[[ MATERIAL TO PROCESS open ]]
(* ===== verification/BytesBuffer.v ===== *)
(** * The bytes buffer of [memory/bytes_buffer.c]

    A ring of bytes with a read cursor [r], a write cursor [w], a capacity
    [c] and a truncation position [t].  The operations below follow the C
    functions one by one; [None] stands for undefined behaviour (a [memcpy]
    that leaves its block), [Some] for a call that returns.  The buffer is
    specified by the FIFO of its bytes, [content]. *)
From S2P Require Import Prelude.

(** [muggle_bytes_buffer_t]; the buffer is [None] when it is NULL. *)
Record muggle_bytes_buffer := BB {
  bb_c : Z;
  bb_w : Z;
  bb_r : Z;
  bb_t : Z;
  bb_buffer : option (list Z)
}.

Definition set_w b w := BB (bb_c b) w (bb_r b) (bb_t b) (bb_buffer b).
Definition set_r b r := BB (bb_c b) (bb_w b) r (bb_t b) (bb_buffer b).
Definition set_t b t := BB (bb_c b) (bb_w b) (bb_r b) t (bb_buffer b).
Definition set_buffer b m := BB (bb_c b) (bb_w b) (bb_r b) (bb_t b) m.

(** [memcpy(dst, b->buffer + off, n)]: the bytes that land in [dst]. *)
Definition memcpy_from (b : muggle_bytes_buffer) (off n : Z) : option (list Z) :=
  m ← bb_buffer b; copy_out m off n.

(** [memcpy(b->buffer + off, src + soff, n)]. *)
Definition memcpy_to (b : muggle_bytes_buffer) (off : Z) (src : list Z) (soff n : Z)
  : option muggle_bytes_buffer :=
  bs ← copy_out src soff n;
  m ← bb_buffer b;
  m' ← copy_in m off bs;
  Some (set_buffer b (Some m')).

(** ** Operations *)

Definition muggle_bytes_buffer_contiguous_writable (b : muggle_bytes_buffer) : Z :=
  if bb_w b >=? bb_r b then
    if negb (bb_r b =? 0) then bb_c b - bb_w b
    else bb_c b - bb_w b - 1
  else bb_r b - bb_w b - 1.

Definition muggle_bytes_buffer_jump_writable (b : muggle_bytes_buffer) : Z :=
  if bb_w b >=? bb_r b then
    if negb (bb_r b =? 0) then bb_r b - 1 else 0
  else 0.

Definition muggle_bytes_buffer_jump_readable (b : muggle_bytes_buffer) : Z :=
  if bb_w b >=? bb_r b then 0 else bb_w b.

Definition muggle_bytes_buffer_clear (b : muggle_bytes_buffer) : muggle_bytes_buffer :=
  BB (bb_c b) 0 0 (bb_c b) (bb_buffer b).

Definition muggle_bytes_buffer_refresh (b : muggle_bytes_buffer) : muggle_bytes_buffer :=
  if bb_w b =? bb_r b then muggle_bytes_buffer_clear b else b.

(** [malloc] is the argument [mem]: the block it returns, [None] for NULL. *)
Definition muggle_bytes_buffer_init (capacity : Z) (mem : option (list Z))
  : bool * muggle_bytes_buffer :=
  match mem with
  | None => (false, BB 0 0 0 0 None)
  | Some m => (true, BB capacity 0 0 capacity (Some m))
  end.

Definition muggle_bytes_buffer_destroy (b : muggle_bytes_buffer) : muggle_bytes_buffer :=
  match bb_buffer b with
  | Some _ => set_buffer b None
  | None => b
  end.

Definition muggle_bytes_buffer_contiguous_readable (b : muggle_bytes_buffer) : Z :=
  if bb_w b >=? bb_r b then bb_w b - bb_r b else bb_t b - bb_r b.

Definition muggle_bytes_buffer_writable (b : muggle_bytes_buffer) : Z :=
  let cw := muggle_bytes_buffer_contiguous_writable b in
  let jw := muggle_bytes_buffer_jump_writable b in
  cw + jw.

Definition muggle_bytes_buffer_readable (b : muggle_bytes_buffer) : Z :=
  let cr := muggle_bytes_buffer_contiguous_readable b in
  let jr := muggle_bytes_buffer_jump_readable b in
  cr + jr.

(** The result is [Some dst] when the call returns true and has filled
    [dst], [None] when it returns false. *)
Definition muggle_bytes_buffer_fetch (b : muggle_bytes_buffer) (num_bytes : Z)
  : option (option (list Z)) :=
  let cr := muggle_bytes_buffer_contiguous_readable b in
  if cr >=? num_bytes then
    dst ← memcpy_from b (bb_r b) num_bytes; Some (Some dst)
  else
    let jr := muggle_bytes_buffer_jump_readable b in
    if cr + jr <? num_bytes then Some None
    else
      dst1 ← (if cr >? 0 then memcpy_from b (bb_r b) cr else Some []);
      let remain := num_bytes - cr in
      dst2 ← memcpy_from b 0 remain;
      Some (Some (dst1 ++ dst2)).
[[ MATERIAL TO PROCESS closed ]]
INSTRUCTIONS TO FOLLOW.
Tell how many lines above include the word "capacity". Give the number alone.

RESULT OF THIS EXERCISE.
3